**Exercise objective:** Please return all lines in the listing holding the word "RemoveGrant".

**Given records:**
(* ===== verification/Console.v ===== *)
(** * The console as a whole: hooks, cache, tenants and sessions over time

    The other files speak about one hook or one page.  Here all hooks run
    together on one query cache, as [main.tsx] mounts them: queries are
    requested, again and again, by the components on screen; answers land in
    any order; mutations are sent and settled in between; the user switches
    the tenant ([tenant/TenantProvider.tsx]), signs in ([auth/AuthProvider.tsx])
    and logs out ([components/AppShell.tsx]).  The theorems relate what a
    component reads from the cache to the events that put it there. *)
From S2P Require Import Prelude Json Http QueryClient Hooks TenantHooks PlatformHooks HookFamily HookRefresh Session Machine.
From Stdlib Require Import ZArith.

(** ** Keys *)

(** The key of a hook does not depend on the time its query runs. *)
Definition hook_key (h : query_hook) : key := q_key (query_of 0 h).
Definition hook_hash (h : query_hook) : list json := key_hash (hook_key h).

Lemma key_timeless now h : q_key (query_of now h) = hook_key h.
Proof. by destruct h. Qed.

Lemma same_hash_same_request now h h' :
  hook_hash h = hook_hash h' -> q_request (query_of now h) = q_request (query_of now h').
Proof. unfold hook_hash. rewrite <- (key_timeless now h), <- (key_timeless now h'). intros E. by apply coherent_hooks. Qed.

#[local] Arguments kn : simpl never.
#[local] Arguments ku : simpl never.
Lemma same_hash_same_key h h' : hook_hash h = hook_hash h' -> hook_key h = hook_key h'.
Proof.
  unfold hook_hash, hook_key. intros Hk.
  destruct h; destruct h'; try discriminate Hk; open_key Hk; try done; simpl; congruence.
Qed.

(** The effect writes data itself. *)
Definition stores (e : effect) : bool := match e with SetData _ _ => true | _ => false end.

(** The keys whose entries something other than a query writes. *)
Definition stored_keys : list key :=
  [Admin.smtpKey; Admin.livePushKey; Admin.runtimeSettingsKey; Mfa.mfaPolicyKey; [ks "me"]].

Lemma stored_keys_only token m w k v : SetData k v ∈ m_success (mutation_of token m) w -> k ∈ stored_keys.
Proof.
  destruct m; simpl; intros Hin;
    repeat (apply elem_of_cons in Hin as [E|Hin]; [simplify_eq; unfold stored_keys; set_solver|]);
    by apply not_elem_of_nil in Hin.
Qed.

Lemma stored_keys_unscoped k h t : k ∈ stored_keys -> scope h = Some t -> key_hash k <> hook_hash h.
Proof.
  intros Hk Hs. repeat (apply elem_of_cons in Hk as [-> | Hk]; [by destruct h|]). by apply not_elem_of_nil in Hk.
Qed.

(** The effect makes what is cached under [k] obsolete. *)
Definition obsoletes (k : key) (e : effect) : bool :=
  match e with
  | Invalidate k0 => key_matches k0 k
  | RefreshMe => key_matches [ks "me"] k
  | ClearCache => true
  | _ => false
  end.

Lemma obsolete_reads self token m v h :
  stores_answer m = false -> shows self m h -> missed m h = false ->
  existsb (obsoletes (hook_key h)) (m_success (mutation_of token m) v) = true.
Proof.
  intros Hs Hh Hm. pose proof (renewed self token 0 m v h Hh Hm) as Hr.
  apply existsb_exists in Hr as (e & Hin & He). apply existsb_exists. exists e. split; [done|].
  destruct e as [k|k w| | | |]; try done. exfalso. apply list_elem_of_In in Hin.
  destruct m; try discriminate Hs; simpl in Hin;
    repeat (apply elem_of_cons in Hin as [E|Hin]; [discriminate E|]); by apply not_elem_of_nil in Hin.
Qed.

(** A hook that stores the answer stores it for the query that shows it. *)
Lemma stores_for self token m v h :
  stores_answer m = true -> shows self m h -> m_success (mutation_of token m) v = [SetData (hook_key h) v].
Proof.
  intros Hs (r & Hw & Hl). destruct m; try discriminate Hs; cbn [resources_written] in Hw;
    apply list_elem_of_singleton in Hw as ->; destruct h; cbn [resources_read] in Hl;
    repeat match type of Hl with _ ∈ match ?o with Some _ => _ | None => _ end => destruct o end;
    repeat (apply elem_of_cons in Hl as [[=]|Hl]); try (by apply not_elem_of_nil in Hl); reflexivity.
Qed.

==

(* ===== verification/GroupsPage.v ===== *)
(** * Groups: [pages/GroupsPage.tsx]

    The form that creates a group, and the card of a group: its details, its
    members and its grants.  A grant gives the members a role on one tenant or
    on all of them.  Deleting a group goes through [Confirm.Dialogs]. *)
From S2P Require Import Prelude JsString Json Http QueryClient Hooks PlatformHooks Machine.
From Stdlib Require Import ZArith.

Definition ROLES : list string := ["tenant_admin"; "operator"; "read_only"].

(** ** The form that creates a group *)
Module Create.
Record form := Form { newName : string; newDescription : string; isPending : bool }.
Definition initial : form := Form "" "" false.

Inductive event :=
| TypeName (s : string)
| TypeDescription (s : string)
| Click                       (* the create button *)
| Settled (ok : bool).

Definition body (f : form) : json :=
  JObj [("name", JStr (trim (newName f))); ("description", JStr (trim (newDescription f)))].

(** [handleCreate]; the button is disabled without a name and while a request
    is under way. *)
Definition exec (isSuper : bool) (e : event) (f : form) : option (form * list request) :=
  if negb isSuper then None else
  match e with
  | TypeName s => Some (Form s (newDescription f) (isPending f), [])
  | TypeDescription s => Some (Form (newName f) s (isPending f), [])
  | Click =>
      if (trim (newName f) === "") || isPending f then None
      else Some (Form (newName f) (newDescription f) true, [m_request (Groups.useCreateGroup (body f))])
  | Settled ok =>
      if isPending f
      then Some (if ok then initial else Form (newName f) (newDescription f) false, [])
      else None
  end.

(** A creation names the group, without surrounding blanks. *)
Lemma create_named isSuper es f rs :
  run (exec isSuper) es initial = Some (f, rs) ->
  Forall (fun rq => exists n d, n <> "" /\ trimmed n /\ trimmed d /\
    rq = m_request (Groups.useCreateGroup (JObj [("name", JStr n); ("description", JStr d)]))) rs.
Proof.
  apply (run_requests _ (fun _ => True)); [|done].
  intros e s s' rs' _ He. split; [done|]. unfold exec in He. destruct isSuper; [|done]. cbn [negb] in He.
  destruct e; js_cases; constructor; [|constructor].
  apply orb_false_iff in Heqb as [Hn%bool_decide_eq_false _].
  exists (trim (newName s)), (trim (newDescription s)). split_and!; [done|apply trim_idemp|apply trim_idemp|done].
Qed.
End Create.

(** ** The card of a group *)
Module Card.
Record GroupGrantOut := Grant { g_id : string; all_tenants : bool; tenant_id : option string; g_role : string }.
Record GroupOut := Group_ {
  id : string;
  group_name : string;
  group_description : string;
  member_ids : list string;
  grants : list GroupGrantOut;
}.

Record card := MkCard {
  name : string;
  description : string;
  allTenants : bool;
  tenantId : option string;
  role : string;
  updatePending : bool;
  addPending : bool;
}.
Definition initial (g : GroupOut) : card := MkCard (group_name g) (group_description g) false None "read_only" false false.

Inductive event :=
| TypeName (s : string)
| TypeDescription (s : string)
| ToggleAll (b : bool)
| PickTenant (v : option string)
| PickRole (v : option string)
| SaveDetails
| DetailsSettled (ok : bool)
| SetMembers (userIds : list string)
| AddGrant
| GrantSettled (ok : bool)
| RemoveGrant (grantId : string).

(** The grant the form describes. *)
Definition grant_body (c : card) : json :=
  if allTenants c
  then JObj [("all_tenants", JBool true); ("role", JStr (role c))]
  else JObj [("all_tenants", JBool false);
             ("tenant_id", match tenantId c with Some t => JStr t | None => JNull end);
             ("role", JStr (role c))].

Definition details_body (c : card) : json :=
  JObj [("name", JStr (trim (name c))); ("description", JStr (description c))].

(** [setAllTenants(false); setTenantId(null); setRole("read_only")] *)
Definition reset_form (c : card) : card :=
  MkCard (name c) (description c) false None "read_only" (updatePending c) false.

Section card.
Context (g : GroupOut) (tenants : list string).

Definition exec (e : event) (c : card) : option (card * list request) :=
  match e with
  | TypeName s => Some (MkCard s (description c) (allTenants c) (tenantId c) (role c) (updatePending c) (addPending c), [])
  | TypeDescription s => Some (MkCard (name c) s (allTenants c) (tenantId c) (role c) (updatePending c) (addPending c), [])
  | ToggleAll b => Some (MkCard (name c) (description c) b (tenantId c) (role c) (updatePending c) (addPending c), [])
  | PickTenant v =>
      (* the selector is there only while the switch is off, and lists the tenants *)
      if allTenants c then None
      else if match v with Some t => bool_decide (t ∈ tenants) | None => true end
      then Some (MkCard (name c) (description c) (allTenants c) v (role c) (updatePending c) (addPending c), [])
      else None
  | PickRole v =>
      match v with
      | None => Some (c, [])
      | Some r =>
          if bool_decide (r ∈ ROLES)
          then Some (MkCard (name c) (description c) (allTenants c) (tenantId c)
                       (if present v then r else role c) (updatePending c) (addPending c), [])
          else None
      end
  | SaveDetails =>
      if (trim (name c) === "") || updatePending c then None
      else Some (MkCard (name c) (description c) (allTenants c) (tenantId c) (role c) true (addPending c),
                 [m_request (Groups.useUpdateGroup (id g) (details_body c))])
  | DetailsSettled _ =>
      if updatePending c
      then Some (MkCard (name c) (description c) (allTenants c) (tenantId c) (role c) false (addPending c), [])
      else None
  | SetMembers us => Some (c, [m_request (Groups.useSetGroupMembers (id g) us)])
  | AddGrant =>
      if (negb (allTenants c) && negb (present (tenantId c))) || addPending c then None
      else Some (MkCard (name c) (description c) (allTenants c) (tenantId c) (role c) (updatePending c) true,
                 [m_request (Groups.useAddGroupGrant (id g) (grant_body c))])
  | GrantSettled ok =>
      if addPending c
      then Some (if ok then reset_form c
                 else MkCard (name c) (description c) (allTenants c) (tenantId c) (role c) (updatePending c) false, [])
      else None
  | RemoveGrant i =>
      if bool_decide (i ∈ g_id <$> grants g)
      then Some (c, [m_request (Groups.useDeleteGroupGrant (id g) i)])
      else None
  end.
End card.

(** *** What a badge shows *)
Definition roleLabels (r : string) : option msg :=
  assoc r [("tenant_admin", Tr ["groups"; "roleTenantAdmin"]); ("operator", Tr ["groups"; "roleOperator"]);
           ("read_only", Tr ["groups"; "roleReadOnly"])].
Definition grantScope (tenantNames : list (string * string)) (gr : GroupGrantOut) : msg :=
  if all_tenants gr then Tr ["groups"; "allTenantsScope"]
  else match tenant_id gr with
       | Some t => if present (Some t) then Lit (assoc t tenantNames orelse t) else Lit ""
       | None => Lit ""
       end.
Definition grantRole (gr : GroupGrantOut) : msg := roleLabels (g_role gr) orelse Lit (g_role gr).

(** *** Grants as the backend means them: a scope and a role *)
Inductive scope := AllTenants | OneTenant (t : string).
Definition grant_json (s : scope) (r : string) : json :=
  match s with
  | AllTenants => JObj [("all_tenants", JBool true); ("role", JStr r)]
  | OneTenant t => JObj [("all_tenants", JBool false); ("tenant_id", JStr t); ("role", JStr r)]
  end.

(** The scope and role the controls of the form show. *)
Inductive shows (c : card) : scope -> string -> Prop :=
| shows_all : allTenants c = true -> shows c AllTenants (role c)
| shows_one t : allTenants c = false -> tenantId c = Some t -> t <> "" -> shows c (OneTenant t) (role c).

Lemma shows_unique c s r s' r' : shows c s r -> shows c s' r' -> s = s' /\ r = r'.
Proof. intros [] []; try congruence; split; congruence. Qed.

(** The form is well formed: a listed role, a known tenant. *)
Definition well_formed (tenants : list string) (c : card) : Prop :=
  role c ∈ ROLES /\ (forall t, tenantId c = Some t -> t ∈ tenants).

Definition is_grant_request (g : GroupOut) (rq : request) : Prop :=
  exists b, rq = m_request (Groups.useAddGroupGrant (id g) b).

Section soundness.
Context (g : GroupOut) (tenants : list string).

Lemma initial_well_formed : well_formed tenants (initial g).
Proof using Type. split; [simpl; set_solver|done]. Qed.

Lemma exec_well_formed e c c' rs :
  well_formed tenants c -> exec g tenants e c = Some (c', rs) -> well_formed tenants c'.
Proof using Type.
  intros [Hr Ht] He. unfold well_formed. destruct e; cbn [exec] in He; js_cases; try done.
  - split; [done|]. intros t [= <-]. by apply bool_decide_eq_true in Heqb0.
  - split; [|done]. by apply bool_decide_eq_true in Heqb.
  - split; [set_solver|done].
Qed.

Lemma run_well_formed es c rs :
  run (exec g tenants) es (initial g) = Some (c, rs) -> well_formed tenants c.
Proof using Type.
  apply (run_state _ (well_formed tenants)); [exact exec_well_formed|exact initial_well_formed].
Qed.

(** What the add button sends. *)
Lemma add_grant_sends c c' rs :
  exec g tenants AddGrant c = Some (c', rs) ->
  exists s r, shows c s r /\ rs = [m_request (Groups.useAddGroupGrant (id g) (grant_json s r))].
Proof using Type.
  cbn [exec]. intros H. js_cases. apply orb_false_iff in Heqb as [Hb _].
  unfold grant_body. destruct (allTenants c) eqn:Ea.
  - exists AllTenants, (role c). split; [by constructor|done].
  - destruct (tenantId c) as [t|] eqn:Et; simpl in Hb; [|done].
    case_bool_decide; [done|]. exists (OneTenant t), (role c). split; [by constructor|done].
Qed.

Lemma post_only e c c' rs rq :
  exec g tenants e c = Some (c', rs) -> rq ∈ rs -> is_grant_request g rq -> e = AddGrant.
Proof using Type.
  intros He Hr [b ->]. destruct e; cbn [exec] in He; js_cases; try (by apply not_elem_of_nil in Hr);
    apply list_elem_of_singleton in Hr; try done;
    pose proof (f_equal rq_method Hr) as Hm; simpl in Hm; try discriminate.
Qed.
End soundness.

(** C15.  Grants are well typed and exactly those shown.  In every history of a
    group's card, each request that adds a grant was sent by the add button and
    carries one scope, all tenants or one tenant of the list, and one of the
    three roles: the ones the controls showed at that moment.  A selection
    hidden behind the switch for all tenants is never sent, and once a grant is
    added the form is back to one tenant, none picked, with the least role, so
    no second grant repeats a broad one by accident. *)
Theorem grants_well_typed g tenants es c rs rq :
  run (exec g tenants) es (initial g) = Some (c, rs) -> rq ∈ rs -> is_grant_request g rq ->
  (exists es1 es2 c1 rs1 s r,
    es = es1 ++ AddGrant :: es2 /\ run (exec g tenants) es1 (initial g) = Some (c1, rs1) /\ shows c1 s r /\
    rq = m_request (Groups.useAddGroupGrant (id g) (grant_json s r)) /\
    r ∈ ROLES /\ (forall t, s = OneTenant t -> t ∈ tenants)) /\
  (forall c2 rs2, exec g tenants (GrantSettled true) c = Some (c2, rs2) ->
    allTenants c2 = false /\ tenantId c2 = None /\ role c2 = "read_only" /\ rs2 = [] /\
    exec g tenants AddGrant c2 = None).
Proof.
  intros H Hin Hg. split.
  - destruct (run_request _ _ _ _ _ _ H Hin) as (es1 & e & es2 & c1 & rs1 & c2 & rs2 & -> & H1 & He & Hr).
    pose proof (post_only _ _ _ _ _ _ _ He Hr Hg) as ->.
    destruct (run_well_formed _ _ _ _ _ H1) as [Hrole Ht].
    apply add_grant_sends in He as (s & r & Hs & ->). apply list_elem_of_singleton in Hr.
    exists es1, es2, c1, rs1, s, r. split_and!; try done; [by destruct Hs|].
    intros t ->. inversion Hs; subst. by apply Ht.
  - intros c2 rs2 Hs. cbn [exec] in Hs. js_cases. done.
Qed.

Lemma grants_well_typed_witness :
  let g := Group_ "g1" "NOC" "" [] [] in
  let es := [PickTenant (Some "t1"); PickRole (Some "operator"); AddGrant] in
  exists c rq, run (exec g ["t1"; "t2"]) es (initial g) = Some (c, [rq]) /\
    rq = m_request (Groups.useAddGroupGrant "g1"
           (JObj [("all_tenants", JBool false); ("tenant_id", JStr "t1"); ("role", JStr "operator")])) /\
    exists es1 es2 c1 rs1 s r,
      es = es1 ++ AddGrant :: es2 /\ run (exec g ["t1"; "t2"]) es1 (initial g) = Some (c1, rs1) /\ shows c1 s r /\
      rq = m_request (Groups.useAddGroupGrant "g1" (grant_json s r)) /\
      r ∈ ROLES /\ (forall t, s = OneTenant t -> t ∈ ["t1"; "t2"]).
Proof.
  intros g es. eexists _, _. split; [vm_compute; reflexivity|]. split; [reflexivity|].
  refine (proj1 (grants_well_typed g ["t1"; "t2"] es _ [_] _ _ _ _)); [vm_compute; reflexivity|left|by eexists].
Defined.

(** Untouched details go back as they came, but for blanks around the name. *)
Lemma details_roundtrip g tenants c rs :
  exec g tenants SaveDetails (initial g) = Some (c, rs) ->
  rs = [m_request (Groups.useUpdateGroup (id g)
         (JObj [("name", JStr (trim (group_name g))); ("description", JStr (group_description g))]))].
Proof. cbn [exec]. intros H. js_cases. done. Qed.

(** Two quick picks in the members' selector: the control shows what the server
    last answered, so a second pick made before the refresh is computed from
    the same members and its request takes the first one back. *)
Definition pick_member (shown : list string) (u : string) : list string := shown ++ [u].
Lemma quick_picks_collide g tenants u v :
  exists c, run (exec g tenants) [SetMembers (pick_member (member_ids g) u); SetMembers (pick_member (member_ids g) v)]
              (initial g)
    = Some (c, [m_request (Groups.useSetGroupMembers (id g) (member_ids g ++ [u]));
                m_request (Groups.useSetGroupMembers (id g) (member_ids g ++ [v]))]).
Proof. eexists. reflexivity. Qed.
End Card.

**Task response:**
| RemoveGrant (grantId : string).
  | RemoveGrant i =>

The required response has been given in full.